Collected data
*** Block opens ***
(* ===== verification/OssSeq.v ===== *)
(** * Sequencer events of the OSS interface

    The event macros of [kernel-headers/linux/soundcard.h], which queue MIDI,
    timer and control events in a buffer of the program and have the program's
    [seqbuf_dump] write it to the device when it is full, and those of
    [linux/ultrasound.h], which queue commands to a Gravis Ultrasound there. The state is the
    buffer with its length and its index, and the contents of the writes made so
    far. The macros are programs of the monad [ST]; an access outside the buffer
    is a fault. [seqbuf_dump] is a parameter: the header says what it does and
    gives a sample, [sample_dump]. Arguments are values of type [int]; the
    variant [USE_SIMPLE_MACROS], whose buffer macros the program defines, is left
    out. *)
From S2P Require Import Prelude.
From S2P Require Import Memory.

(** ** Constants *)

Definition SEQ_MIDIPUTC : Z := 5.
Definition SEQ_CONTROLLER : Z := 10.
Definition SEQ_VOLMODE : Z := 12.
Definition SEQ_PRIVATE : Z := 0xfe.
Definition SEQ_EXTENDED : Z := 0xff.
Definition CTL_MAIN_VOLUME : Z := 0x07.
Definition CTL_PAN : Z := 0x0a.
Definition CTL_EXPRESSION : Z := 0x0b.
Definition CTRL_PITCH_BENDER : Z := 255.
Definition CTRL_PITCH_BENDER_RANGE : Z := 254.
Definition EV_SEQ_LOCAL : Z := 0x80.
Definition EV_TIMING : Z := 0x81.
Definition EV_CHN_COMMON : Z := 0x92.
Definition EV_CHN_VOICE : Z := 0x93.
Definition EV_SYSEX : Z := 0x94.
Definition MIDI_NOTEOFF : Z := 0x80.
Definition MIDI_NOTEON : Z := 0x90.
Definition MIDI_KEY_PRESSURE : Z := 0xA0.
Definition MIDI_CTL_CHANGE : Z := 0xB0.
Definition MIDI_PGM_CHANGE : Z := 0xC0.
Definition MIDI_CHN_PRESSURE : Z := 0xD0.
Definition MIDI_PITCH_BEND : Z := 0xE0.
Definition TMR_WAIT_REL : Z := 1.
Definition TMR_WAIT_ABS : Z := 2.
Definition TMR_STOP : Z := 3.
Definition TMR_START : Z := 4.
Definition TMR_CONTINUE : Z := 5.
Definition TMR_TEMPO : Z := 6.
Definition TMR_ECHO : Z := 8.
Definition TMR_SPP : Z := 10.
Definition TMR_TIMESIG : Z := 11.
Definition LOCL_STARTAUDIO : Z := 1.

(** Commands of [ultrasound.h] *)
Definition _GUS_NUMVOICES : Z := 0x00.
Definition _GUS_VOICESAMPLE : Z := 0x01.
Definition _GUS_VOICEON : Z := 0x02.
Definition _GUS_VOICEOFF : Z := 0x03.
Definition _GUS_VOICEMODE : Z := 0x04.
Definition _GUS_VOICEBALA : Z := 0x05.
Definition _GUS_VOICEFREQ : Z := 0x06.
Definition _GUS_VOICEVOL : Z := 0x07.
Definition _GUS_RAMPRANGE : Z := 0x08.
Definition _GUS_RAMPRATE : Z := 0x09.
Definition _GUS_RAMPMODE : Z := 0x0a.
Definition _GUS_RAMPON : Z := 0x0b.
Definition _GUS_RAMPOFF : Z := 0x0c.
Definition _GUS_VOICEFADE : Z := 0x0d.
Definition _GUS_VOLUME_SCALE : Z := 0x0e.
Definition _GUS_VOICEVOL2 : Z := 0x0f.
Definition _GUS_VOICE_POS : Z := 0x10.

(** ** State *)

Record seq : Type := mk_seq {
  _seqbuf : bytes;
  _seqbuflen : Z;
  _seqbufptr : Z;
  writes : list bytes }.

Definition set_buf (b : bytes) (s : seq) : seq := mk_seq b (_seqbuflen s) (_seqbufptr s) (writes s).
Definition set_ptr (p : Z) (s : seq) : seq := mk_seq (_seqbuf s) (_seqbuflen s) p (writes s).

(** [SEQ_DEFINEBUF (len)]: the array is static, hence zero. *)
Definition SEQ_DEFINEBUF (len : nat) : seq := mk_seq (replicate len 0) (Z.of_nat len) 0 [].

(** The bytes queued. *)
Definition queued (s : seq) : bytes := take (Z.to_nat (_seqbufptr s)) (_seqbuf s).

(** The program's function, and what the macros rely on: it writes what is
    queued, with one write if that is anything, and resets the index. *)
Class SeqDump : Type := seqbuf_dump : ST seq unit.
Class SeqDumpOk (D : SeqDump) : Prop :=
  seqbuf_dump_spec s : 0 <= _seqbufptr s <= Z.of_nat (length (_seqbuf s)) ->
    exists b, seqbuf_dump s = Some (tt, mk_seq b (_seqbuflen s) 0
      (writes s ++ (if _seqbufptr s =? 0 then [] else [queued s]))%list) /\
    length b = length (_seqbuf s).

(** The header's sample, for writes that do not fail. *)
Definition sample_dump : SeqDump := fun s =>
  Some (tt, mk_seq (_seqbuf s) (_seqbuflen s) 0
    (writes s ++ (if _seqbufptr s =? 0 then [] else [queued s]))%list).

#[export] Instance sample_dump_ok : SeqDumpOk sample_dump.
Proof. intros s _. by exists (_seqbuf s). Qed.

(** ** The macros *)

Section macros.
Context {BO : ByteOrder} {D : SeqDump}.

Definition _SEQ_NEEDBUF (len : Z) : ST seq unit :=
  s ← st_get; if _seqbuflen s <? _seqbufptr s + len then seqbuf_dump else mret tt.
Definition _SEQ_ADVBUF (len : Z) : ST seq unit := st_modify (fun s => set_ptr (_seqbufptr s + len) s).

(** [_seqbuf[_seqbufptr + k] = v], and through pointers to [short] and [int]. *)
Definition put (k v : Z) : ST seq unit := fun s =>
  let i := _seqbufptr s + k in
  if i <? 0 then None else
  b ← wr (_seqbuf s) (Z.to_nat i) (u8 v); Some (tt, set_buf b s).
Definition put_wide (n : nat) (k v : Z) : ST seq unit := fun s =>
  let i := _seqbufptr s + k in
  if i <? 0 then None else
  b ← st n (Z.to_nat i) v (_seqbuf s); Some (tt, set_buf b s).

Definition SEQ_VOLUME_MODE (dev mode : Z) : ST seq unit :=
  _SEQ_NEEDBUF 8;;
  put 0 SEQ_EXTENDED;; put 1 SEQ_VOLMODE;; put 2 dev;; put 3 mode;;
  put 4 0;; put 5 0;; put 6 0;; put 7 0;;
  _SEQ_ADVBUF 8.

Definition _CHN_VOICE (dev event chn note parm : Z) : ST seq unit :=
  _SEQ_NEEDBUF 8;;
  put 0 EV_CHN_VOICE;; put 1 dev;; put 2 event;; put 3 chn;;
  put 4 note;; put 5 parm;; put 6 0;; put 7 0;;
  _SEQ_ADVBUF 8.

Definition SEQ_START_NOTE (dev chn note vol : Z) := _CHN_VOICE dev MIDI_NOTEON chn note vol.
Definition SEQ_STOP_NOTE (dev chn note vol : Z) := _CHN_VOICE dev MIDI_NOTEOFF chn note vol.
Definition SEQ_KEY_PRESSURE (dev chn note pressure : Z) :=
  _CHN_VOICE dev MIDI_KEY_PRESSURE chn note pressure.

Definition _CHN_COMMON (dev event chn p1 p2 w14 : Z) : ST seq unit :=
  _SEQ_NEEDBUF 8;;
  put 0 EV_CHN_COMMON;; put 1 dev;; put 2 event;; put 3 chn;;
  put 4 p1;; put 5 p2;; put_wide 2 6 w14;;
  _SEQ_ADVBUF 8.

(** The first loop reads the caller's bytes. *)
Definition SEQ_SYSEX (dev : Z) (buf : bytes) (len : Z) : ST seq unit :=
  let ll := if 6 <? len then 6 else len in
  _SEQ_NEEDBUF 8;;
  put 0 EV_SYSEX;; put 1 dev;;
  st_for (Z.to_nat ll) 0 (fun ii => b ← st_lift (rd buf ii); put (Z.of_nat ii + 2) b);;
  st_for (Z.to_nat (6 - ll)) 0 (fun j => put (ll + Z.of_nat j + 2) 0xff);;
  _SEQ_ADVBUF 8.

Definition SEQ_CHN_PRESSURE (dev chn pressure : Z) :=
  _CHN_COMMON dev MIDI_CHN_PRESSURE chn pressure 0 0.
Definition SEQ_PGM_CHANGE (dev chn patch : Z) := _CHN_COMMON dev MIDI_PGM_CHANGE chn patch 0 0.
Definition SEQ_CONTROL (dev chn controller value : Z) :=
  _CHN_COMMON dev MIDI_CTL_CHANGE chn controller 0 value.
Definition SEQ_BENDER (dev chn value : Z) := _CHN_COMMON dev MIDI_PITCH_BEND chn 0 0 value.

Definition SEQ_V2_X_CONTROL (dev voice controller value : Z) : ST seq unit :=
  _SEQ_NEEDBUF 8;;
  put 0 SEQ_EXTENDED;; put 1 SEQ_CONTROLLER;; put 2 dev;; put 3 voice;;
  put 4 controller;; put 5 (value &&& 0xff);; put 6 ((value ≫ 8) &&& 0xff);; put 7 0;;
  _SEQ_ADVBUF 8.

Definition SEQ_PITCHBEND (dev voice value : Z) := SEQ_V2_X_CONTROL dev voice CTRL_PITCH_BENDER value.
Definition SEQ_BENDER_RANGE (dev voice value : Z) :=
  SEQ_V2_X_CONTROL dev voice CTRL_PITCH_BENDER_RANGE value.
Definition SEQ_EXPRESSION (dev voice value : Z) : ST seq unit :=
  v ← st_lift (int_val (value * 128)); SEQ_CONTROL dev voice CTL_EXPRESSION v.
Definition SEQ_MAIN_VOLUME (dev voice value : Z) : ST seq unit :=
  v ← st_lift (int_val (value * 16383)); SEQ_CONTROL dev voice CTL_MAIN_VOLUME (Z.quot v 100).
Definition SEQ_PANNING (dev voice pos : Z) : ST seq unit :=
  v ← st_lift (int_val (pos + 128)); SEQ_CONTROL dev voice CTL_PAN (Z.quot v 2).

Definition _TIMER_EVENT (ev parm : Z) : ST seq unit :=
  _SEQ_NEEDBUF 8;;
  put 0 EV_TIMING;; put 1 ev;; put 2 0;; put 3 0;; put_wide 4 4 parm;;
  _SEQ_ADVBUF 8.

Definition SEQ_START_TIMER := _TIMER_EVENT TMR_START 0.
Definition SEQ_STOP_TIMER := _TIMER_EVENT TMR_STOP 0.
Definition SEQ_CONTINUE_TIMER := _TIMER_EVENT TMR_CONTINUE 0.
Definition SEQ_WAIT_TIME (ticks : Z) := _TIMER_EVENT TMR_WAIT_ABS ticks.
Definition SEQ_DELTA_TIME (ticks : Z) := _TIMER_EVENT TMR_WAIT_REL ticks.
Definition SEQ_ECHO_BACK (key : Z) := _TIMER_EVENT TMR_ECHO key.
Definition SEQ_SET_TEMPO (value : Z) := _TIMER_EVENT TMR_TEMPO value.
Definition SEQ_SONGPOS (pos : Z) := _TIMER_EVENT TMR_SPP pos.
Definition SEQ_TIME_SIGNATURE (sig : Z) := _TIMER_EVENT TMR_TIMESIG sig.

Definition _LOCAL_EVENT (ev parm : Z) : ST seq unit :=
  _SEQ_NEEDBUF 8;;
  put 0 EV_SEQ_LOCAL;; put 1 ev;; put 2 0;; put 3 0;; put_wide 4 4 parm;;
  _SEQ_ADVBUF 8.

Definition SEQ_PLAYAUDIO (devmask : Z) := _LOCAL_EVENT LOCL_STARTAUDIO devmask.

Definition SEQ_MIDIOUT (device byte : Z) : ST seq unit :=
  _SEQ_NEEDBUF 4;;
  put 0 SEQ_MIDIPUTC;; put 1 byte;; put 2 device;; put 3 0;;
  _SEQ_ADVBUF 4.

(** A patch is written by itself, behind what is queued. *)
Definition SEQ_WRPATCH (patchx : bytes) (len : nat) : ST seq unit :=
  s ← st_get;
  (if _seqbufptr s =? 0 then mret tt else seqbuf_dump);;
  d ← st_lift (if decide (len <= length patchx)%nat then Some (take len patchx) else None);
  st_modify (fun s => mk_seq (_seqbuf s) (_seqbuflen s) (_seqbufptr s) (writes s ++ [d])%list).

(** *** [ultrasound.h] *)

Definition _GUS_CMD (chn voice cmd p1 p2 : Z) : ST seq unit :=
  _SEQ_NEEDBUF 8;;
  put 0 SEQ_PRIVATE;; put 1 chn;; put 2 cmd;; put 3 voice;;
  put_wide 2 4 p1;; put_wide 2 6 p2;;
  _SEQ_ADVBUF 8.

Definition GUS_NUMVOICES (chn p1 : Z) := _GUS_CMD chn 0 _GUS_NUMVOICES p1 0.
Definition GUS_VOICESAMPLE (chn voice p1 : Z) := _GUS_CMD chn voice _GUS_VOICESAMPLE p1 0.
Definition GUS_VOICEON (chn voice p1 : Z) := _GUS_CMD chn voice _GUS_VOICEON p1 0.
Definition GUS_VOICEOFF (chn voice : Z) := _GUS_CMD chn voice _GUS_VOICEOFF 0 0.
Definition GUS_VOICEFADE (chn voice : Z) := _GUS_CMD chn voice _GUS_VOICEFADE 0 0.
Definition GUS_VOICEMODE (chn voice p1 : Z) := _GUS_CMD chn voice _GUS_VOICEMODE p1 0.
Definition GUS_VOICEBALA (chn voice p1 : Z) := _GUS_CMD chn voice _GUS_VOICEBALA p1 0.
Definition GUS_VOICEFREQ (chn voice p : Z) :=
  _GUS_CMD chn voice _GUS_VOICEFREQ (p &&& 0xffff) ((p ≫ 16) &&& 0xffff).
Definition GUS_VOICEVOL (chn voice p1 : Z) := _GUS_CMD chn voice _GUS_VOICEVOL p1 0.
Definition GUS_VOICEVOL2 (chn voice p1 : Z) := _GUS_CMD chn voice _GUS_VOICEVOL2 p1 0.
Definition GUS_RAMPRANGE (chn voice low high : Z) := _GUS_CMD chn voice _GUS_RAMPRANGE low high.
Definition GUS_RAMPRATE (chn voice p1 p2 : Z) := _GUS_CMD chn voice _GUS_RAMPRATE p1 p2.
Definition GUS_RAMPMODE (chn voice p1 : Z) := _GUS_CMD chn voice _GUS_RAMPMODE p1 0.
Definition GUS_RAMPON (chn voice p1 : Z) := _GUS_CMD chn voice _GUS_RAMPON p1 0.
Definition GUS_RAMPOFF (chn voice : Z) := _GUS_CMD chn voice _GUS_RAMPOFF 0 0.
Definition GUS_VOLUME_SCALE (chn voice p1 p2 : Z) := _GUS_CMD chn voice _GUS_VOLUME_SCALE p1 p2.
Definition GUS_VOICE_POS (chn voice p : Z) :=
  _GUS_CMD chn voice _GUS_VOICE_POS (p &&& 0xffff) ((p ≫ 16) &&& 0xffff).

(** ** Events *)

(** The macros the others expand to. *)
Inductive event : Type :=
  | Volume_mode (dev mode : Z)
  | Chn_voice (dev ev chn note parm : Z)
  | Chn_common (dev ev chn p1 p2 w14 : Z)
  | Sysex (dev : Z) (buf : bytes) (len : Z)
  | X_control (dev voice controller value : Z)
  | Timer (ev parm : Z)
  | Local_event (ev parm : Z)
  | Midiout (device byte : Z)
  | Gus (chn voice cmd p1 p2 : Z).

Definition send (e : event) : ST seq unit :=
  match e with
  | Volume_mode dev mode => SEQ_VOLUME_MODE dev mode
  | Chn_voice dev ev chn note parm => _CHN_VOICE dev ev chn note parm
  | Chn_common dev ev chn p1 p2 w14 => _CHN_COMMON dev ev chn p1 p2 w14
  | Sysex dev buf len => SEQ_SYSEX dev buf len
  | X_control dev voice controller value => SEQ_V2_X_CONTROL dev voice controller value
  | Timer ev parm => _TIMER_EVENT ev parm
  | Local_event ev parm => _LOCAL_EVENT ev parm
  | Midiout device byte => SEQ_MIDIOUT device byte
  | Gus chn voice cmd p1 p2 => _GUS_CMD chn voice cmd p1 p2
  end.

Fixpoint send_all (es : list event) : ST seq unit :=
  match es with
  | [] => mret tt
  | e :: es => send e;; send_all es
  end.

(** The record an event is: 8 bytes, or 4 for a MIDI byte. *)
Definition event_bytes (e : event) : bytes :=
  match e with
  | Volume_mode dev mode => [0xff; 12; u8 dev; u8 mode; 0; 0; 0; 0]
  | Chn_voice dev ev chn note parm => [0x93; u8 dev; u8 ev; u8 chn; u8 note; u8 parm; 0; 0]
  | Chn_common dev ev chn p1 p2 w14 =>
      [0x92; u8 dev; u8 ev; u8 chn; u8 p1; u8 p2] ++ order (le_bytes 2 w14)
  | Sysex dev buf len =>
      let d := map u8 (take (Z.to_nat (Z.min len 6)) buf) in
      [0x94; u8 dev] ++ d ++ replicate (6 - length d) 0xff
  | X_control dev voice controller value =>
      [0xff; 10; u8 dev; u8 voice; u8 controller; u8 value; u8 (value ≫ 8); 0]
  | Timer ev parm => [0x81; u8 ev; 0; 0] ++ order (le_bytes 4 parm)
  | Local_event ev parm => [0x80; u8 ev; 0; 0] ++ order (le_bytes 4 parm)
  | Midiout device byte => [5; u8 byte; u8 device; 0]
  | Gus chn voice cmd p1 p2 =>
      [0xfe; u8 chn; u8 cmd; u8 voice] ++ order (le_bytes 2 p1) ++ order (le_bytes 2 p2)
  end.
*** Block closes ***
What you give back should be the lines from the one with "SEQ_VOLUME_MODE dev mode" to the end of the data, copied exactly, both ends included.

__EXERCISE SOLUTION__:
  | Volume_mode dev mode => SEQ_VOLUME_MODE dev mode
  | Chn_voice dev ev chn note parm => _CHN_VOICE dev ev chn note parm
  | Chn_common dev ev chn p1 p2 w14 => _CHN_COMMON dev ev chn p1 p2 w14
  | Sysex dev buf len => SEQ_SYSEX dev buf len
  | X_control dev voice controller value => SEQ_V2_X_CONTROL dev voice controller value
  | Timer ev parm => _TIMER_EVENT ev parm
  | Local_event ev parm => _LOCAL_EVENT ev parm
  | Midiout device byte => SEQ_MIDIOUT device byte
  | Gus chn voice cmd p1 p2 => _GUS_CMD chn voice cmd p1 p2
  end.

Fixpoint send_all (es : list event) : ST seq unit :=
  match es with
  | [] => mret tt
  | e :: es => send e;; send_all es
  end.

(** The record an event is: 8 bytes, or 4 for a MIDI byte. *)
Definition event_bytes (e : event) : bytes :=
  match e with
  | Volume_mode dev mode => [0xff; 12; u8 dev; u8 mode; 0; 0; 0; 0]
  | Chn_voice dev ev chn note parm => [0x93; u8 dev; u8 ev; u8 chn; u8 note; u8 parm; 0; 0]
  | Chn_common dev ev chn p1 p2 w14 =>
      [0x92; u8 dev; u8 ev; u8 chn; u8 p1; u8 p2] ++ order (le_bytes 2 w14)
  | Sysex dev buf len =>
      let d := map u8 (take (Z.to_nat (Z.min len 6)) buf) in
      [0x94; u8 dev] ++ d ++ replicate (6 - length d) 0xff
  | X_control dev voice controller value =>
      [0xff; 10; u8 dev; u8 voice; u8 controller; u8 value; u8 (value ≫ 8); 0]
  | Timer ev parm => [0x81; u8 ev; 0; 0] ++ order (le_bytes 4 parm)
  | Local_event ev parm => [0x80; u8 ev; 0; 0] ++ order (le_bytes 4 parm)
  | Midiout device byte => [5; u8 byte; u8 device; 0]
  | Gus chn voice cmd p1 p2 =>
      [0xfe; u8 chn; u8 cmd; u8 voice] ++ order (le_bytes 2 p1) ++ order (le_bytes 2 p2)
  end.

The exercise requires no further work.